If the ingrowth recurs, surgeons get more aggressive with sealing the flap down after the cells are removed. “If it recurs, I’ll lift the flap again, remove the epithelial ingrowth, and then use fibrin tissue glue to seal the edge of the flap,” says Dr. Manche. “My experience with that approach has been quite good. I’ve done two dozen recurrent erosion cases this way and, of those, only one had another case of recurrent ingrowth. That patient, however, was someone who had epithelial ingrowth under the flap for many years after his LASIK procedure, and had three or four ingrowth removal treatments at other practices before coming to mine. In rare cases that aren’t addressed well with tissue adhesive, we’ll suture the flap. Suturing has been 100-percent successful in my hands.”
Dr. Rapuano skips glue and sutures recurrent ingrowth cases right away. He describes his approach: “I place between six and 14 radial sutures, depending on how much of the flap I need to lift to remove the cells,” he says. “I put the sutures in pretty tight. I’ll take out about half of the sutures at around six weeks, and then remove the rest at 12 weeks.”
Dr.

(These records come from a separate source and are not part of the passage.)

(** a cancellation that interrupts the report of a running event loses the
    terminal event: the executor finishes, clears its state and is done, while
    the operation stays running on the server with the cancellation requested,
    which nothing can end once the lease has passed. *)
Theorem interrupted_report_strands_operation :
  exists s' o,
    stranding_run = (None, s', [], Done tt) /\
    ops s' !! "op1"%string = Some o /\ op_status (prog o) = running /\
    op_cancel_requested (prog o) = true /\ abandoned (clock 200) o.
Proof.
  exists (stranding_run.1.1.2), (row (stranding_run.1.1.2)).
  split; [vm_compute; reflexivity|]. split; [vm_compute; reflexivity|]. vm_compute. auto.
Qed.

Section agent_witnesses.
#[local] Existing Instance test_env.

Lemma in_sync_started : in_sync started_state h_started.
Proof.
  split; [apply h_started_reach|left; vm_compute; reflexivity|done].
Defined.

Definition staged_starting : NodeOperationEventReport :=
  {| er_LeaseToken := "bfl_s1"; er_Attempt := 1; er_Sequence := 1; er_Status := "running";
     er_Phase := "starting"; er_Message := ""; er_Details := ""; er_Result := ""; er_Error := "";
     er_ReportedAt := Format_RFC3339Nano (clock 2) |}.
Definition claim_assignment (o : operation) : NodeOperationAssignment :=
  {| as_ID := op_id (spec o); as_Kind := op_kind (spec o); as_Payload := op_payload (spec o);
     as_Attempt := op_attempt (prog o); as_LeaseToken := "bfl_s1" |}.
Definition staged_state : OperationState :=
  stage (adopt_assignment None (claim_assignment (row h_claimed))) (clock 2)
    (event_report "running" "starting" "" "" "").

Lemma outbox_never_conflicts_witness :
  exists s1, (RecordNodeOperationEvent s1 (clock 3) (clock 3) "n1"
    (event_params (as_ID (st_Assignment staged_state)) staged_starting)).2 <> Err ErrSequenceGap.
Proof.
  destruct (q_ClaimNodeOperation h_created (clock 1) (SHA256Hex "bfl_s1") (Format_RFC3339Nano (clock 91)) "op1" "n1")
    as [[s1 o]|] eqn:E; [|vm_compute in E; discriminate].
  exists s1.
  assert (Ho : o = row h_claimed) by (vm_compute in E; injection E as _ <-; vm_compute; reflexivity).
  subst o.
  refine (proj2 (proj2 (outbox_never_conflicts "n1" h_created (clock 1) (SHA256Hex "bfl_s1")
    (Format_RFC3339Nano (clock 91)) s1 (row h_claimed) "bfl_s1" staged_state s1 staged_starting
    (clock 3) (clock 3) h_created_reach _ _ _))).
  - exact E.
  - apply rtc_once. refine (sys_report "n1" _ s1 (clock 2) (event_report "running" "starting" "" "" "") []
      staged_state s1 [] Waiting _ _); [constructor|reflexivity].
  - vm_compute. reflexivity.
Defined.

Lemma finalLeaseError_respects_commit_witness :
  finalLeaseError {| res_committed := true; res_json := "{}" |} true (Some errOperationLeaseLost) = None.
Proof.
  refine (proj1 (finalLeaseError_respects_commit {| res_committed := true; res_json := "{}" |} true
    (Some errOperationLeaseLost)) _). reflexivity.
Defined.

Lemma report_drops_event_behind_staged_witness :
  reportOperationEventWithRetry "n1" (stage started_state (clock 2) (event_report "running" "a" "" "" ""))
    h_started (clock 3) (event_report "succeeded" "completed" "" "" "") []
  = reportOperationEventWithRetry "n1" (stage started_state (clock 2) (event_report "running" "a" "" "" ""))
    h_started (clock 3) (event_report "failed" "failed" "" "" "") [].
Proof. by eapply report_drops_event_behind_staged. Defined.

Lemma reported_event_is_recorded_witness :
  exists st' s', st_LastSequence st' = 2 /\
    reportOperationEventWithRetry "n1" started_state h_started (clock 3)
      (event_report "succeeded" "completed" "operation completed" "{}" "")
      [lose_response (clock 3) (clock 3); deliver (clock 4) (clock 4)] = (st', s', [], Done tt).
Proof.
  destruct (reportOperationEventWithRetry "n1" started_state h_started (clock 3)
      (event_report "succeeded" "completed" "operation completed" "{}" "")
      [lose_response (clock 3) (clock 3); deliver (clock 4) (clock 4)]) as [[[st' s'] rest] r] eqn:E.
  assert (Hr : rest = [] /\ r = Done tt) by (vm_compute in E; injection E as _ _ <- <-; done).
  destruct Hr as [-> ->]. exists st', s'. split; [|done].
  apply (reported_event_is_recorded "n1" [lose_response (clock 3) (clock 3); deliver (clock 4) (clock 4)]
    started_state h_started (clock 3) (event_report "succeeded" "completed" "operation completed" "{}" "")
    st' s' []); [by repeat constructor|apply in_sync_started|done|exact E].
Defined.
End agent_witnesses.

Caster says he sometimes takes a novel approach to recurrent cases of small amounts of ingrowth that were causing some astigmatism. “In those cases, I decided that, rather than try to get rid of the recalcitrant epithelial ingrowth, it was better to do an astigmatic PRK to compensate for astigmatism caused by the ingrowth,” he avers. “The treatment has been successful and the patients who’ve had it have been happy; they kept the little bit of ingrowth that I couldn’t seem to get rid of, and I treated the astigmatism it was causing.
If someone were to take this tack, however,” Dr. Caster adds, “it depends entirely on the patient’s best-corrected acuity. So, if the patient has epithelial ingrowth that’s causing astigmatism and you can use trial glasses to get her to 20/20 and she says she likes that vision, then it’s OK to do a PRK to counteract the astigmatism from the ingrowth. Also, this assumes you’ve been observing the patient and the ingrowth seems to be stable. If however, the ingrowth is causing a decrease in best-corrected vision, then, obviously, you need to remove it and not just treat its effects. Typically, its effect depends on how far toward the pupil margin the ingrowth extends, and how many clock hours it involves. If it’s extending into the pupillary area and decreasing best-corrected vision, then you have to remove it.”
1. Caster AI, Friess DW, Schwendeman FJ. Incidence of epithelial ingrowth in primary and retreatment laser in situ keratomileusis. J Cataract Refract Surg 2010;36:1:97-101.